GEKKO is optimization software for machine learning and optimization of mixed-integer and differential algebraic equations. It is coupled with large-scale solvers for linear, quadratic, nonlinear, and mixed integer programming (LP, QP, NLP, MILP, MINLP). Modes of operation include data reconciliation, real-time optimization, dynamic simulation, and nonlinear predictive control. The client or server is freely available with interfaces in MATLAB, Python, or from a web browser.
GEKKO is a high-level abstraction of mathematical optimization problems. Values in the models are defined by Constants, Parameters, and Variables. The values are related to each other by Intermediates or Equations. Objective functions are defined to maximize or minimize certain values. Objects are built-in collections of values (constants, parameters, and variables) and relationships (intermediates, equations, and objective functions). Objects can build upon other objects with object-oriented relationships.

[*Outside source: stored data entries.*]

(* ===== verification/RoutingProps.v ===== *)
(** * Properties of the routing algorithms *)

From stdpp Require Import base tactics list strings gmap.
From Stdlib Require Import ZArith Lia Bool.
From S2P Require Import Prelude Cboring GoSort Flags Crc DtnTime Endpoint BundleId ExtensionBlocks Blocks.
From S2P Require Import Bundle Samples BundleValid BundleCodec Descriptor Store StoreInv StoreHistory.
From S2P Require Import StoreExamples Cla Routing.
Local Open Scope Z_scope.

(** ** Selecting peers *)

Lemma existsb_holder (e : EndpointID) l : existsb (λ eid, bool_decide (e = eid)) l = false ↔ e ∉ l.
Proof.
  rewrite <- not_true_iff_false, existsb_exists. split.
  - intros Hn Hin. apply Hn. exists e. split; [by apply list_elem_of_In|by apply bool_decide_eq_true].
  - intros Hn (x & Hx & ->%bool_decide_eq_true). apply Hn. by apply list_elem_of_In.
Qed.

Lemma elem_of_filterPeers bd clas cs : cs ∈ filterPeers bd clas ↔
  cs ∈ clas ∧ d_deleted bd = false ∧ cla_PeerEndpointID cs ∉ m_KnownHolders (d_metadata bd).
Proof.
  unfold filterPeers, GetKnownHolders. destruct (d_deleted bd).
  - split; [intros Hn; by apply not_elem_of_nil in Hn|by intros (_ & ? & _)].
  - rewrite list_elem_of_filter, existsb_holder. tauto.
Qed.

(** Epidemic routing forwards a bundle to exactly those peers that are not
    known to have it, and to none once the bundle is deleted. *)
Theorem epidemic_spec `{Cboring} `{Crc16} `{GoMapRange} `{Ed25519} `{Badgerhold} `{Sha256} rnd now loc peers s bd :
  st_heap s !! loc = Some bd →
  ∃ sel, SelectPeersForForwarding (Algorithm := EpidemicRouting) rnd now loc peers s = (Ok (sel, None), s) ∧
    ∀ cs, cs ∈ sel ↔ cs ∈ peers ∧ d_deleted bd = false ∧ cla_PeerEndpointID cs ∉ m_KnownHolders (d_metadata bd).
Proof. intros E. exists (filterPeers bd peers). simpl. rewrite E. split; [done|]. apply elem_of_filterPeers. Qed.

The APMonitor executable on the back-end compiles a model to byte-code and performs model reduction based on analysis of the sparsity structure (incidence of variables in equations or objective function) of the model. For differential and algebraic equation systems, orthogonal collocation on finite elements is used to transcribe the problem into a purely algebraic system of equations. APMonitor has several modes of operation, adjustable with the imode parameter. The core of all modes is the nonlinear model. Each mode interacts with the nonlinear model to receive or provide information. The 9 modes of operation are:
- Steady-state simulation (SS)
- Model parameter update (MPU)
- Real-time optimization (RTO)
- Dynamic simulation (SIM)
- Moving horizon estimation (EST)
- Nonlinear control / dynamic optimization (CTL)
- Sequential dynamic simulation (SQS)
- Sequential dynamic estimation (SQE)
- Sequential dynamic optimization (SQO)
Modes 1-3 are steady state modes with all derivatives set equal to zero. Modes 4-6 are dynamic modes where the differential equations define how the variables change with time. Modes 7-9 are the same as 4-6 except the solution is performed with a sequential versus a simultaneous approach. Each mode for simulation, estimation, and optimization has a steady state and dynamic option.

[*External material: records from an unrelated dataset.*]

Lemma rec_fetch_spec_witness :
  ∃ st, Rec.handleFetch GetExtensionBlockManager 0 one_bundle sample_orders (Rec.mkFetch "dtn://dst/in" NTypeBroker) (rec_agent, mkOutbox ∅ []) =
    (Ok (Rec.FetchReply Rec.MsgTypeFetchReply true None [sample_data]), st).
Proof.
  destruct (fetch GetExtensionBlockManager 0 one_bundle sample_id) as [b| |] eqn:E; [|vm_compute in E; discriminate E..].
  assert (payload_data (b_PayloadBlock b) = Ok (str_bytes "hello world")) as Hp
    by (vm_compute in E; injection E as <-; vm_compute; reflexivity).
  eexists. apply (rec_fetch_spec GetExtensionBlockManager 0 one_bundle sample_orders (Rec.mkFetch "dtn://dst/in" NTypeBroker) rec_agent (mkOutbox ∅ [])
    (dtn "dst" "in") rec_broker [b] [] [] [Some sample_data]).
  - vm_compute. reflexivity.
  - vm_compute. reflexivity.
  - apply (bool_decide_unpack _). vm_compute. exact I.
  - apply sample_has_messages, E.
  - apply sample_no_messages; vm_compute; reflexivity.
  - apply sample_no_messages; vm_compute; reflexivity.
  - constructor; [|constructor]. exists (str_bytes "hello world"). split; [exact Hp|]. vm_compute. reflexivity.
Defined.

APMonitor provides the following to a Nonlinear Programming Solver (APOPT, BPOPT, IPOPT, MINOS, SNOPT) in sparse form:
- Variables with default values and constraints
- Objective function
- Evaluation of equation residuals
- Sparsity structure
- Gradients (1st derivatives)
- Gradient of the equations
- Gradient of the objective function
- Hessian of the Lagrangian (2nd derivatives)
- 2nd Derivative of the equations
- 2nd Derivative of the objective function
Once the solution is complete, APMonitor writes the results in results.csv that is loaded back into the python variables by GEKKO
When the system of equations does not converge, APMonitor produces a convergence report in ‘infeasibilities.txt’. There are other levels of debugging that help expose the steps that APMonitor is taking to analyze or solve the problem. Setting APM.diaglevel to higher levels (0-10) gives more output to the user. Setting APM.coldstart to 2 decomposes the problem into irreducible sets of variables and equations to identify infeasible equations or properly initialize a model.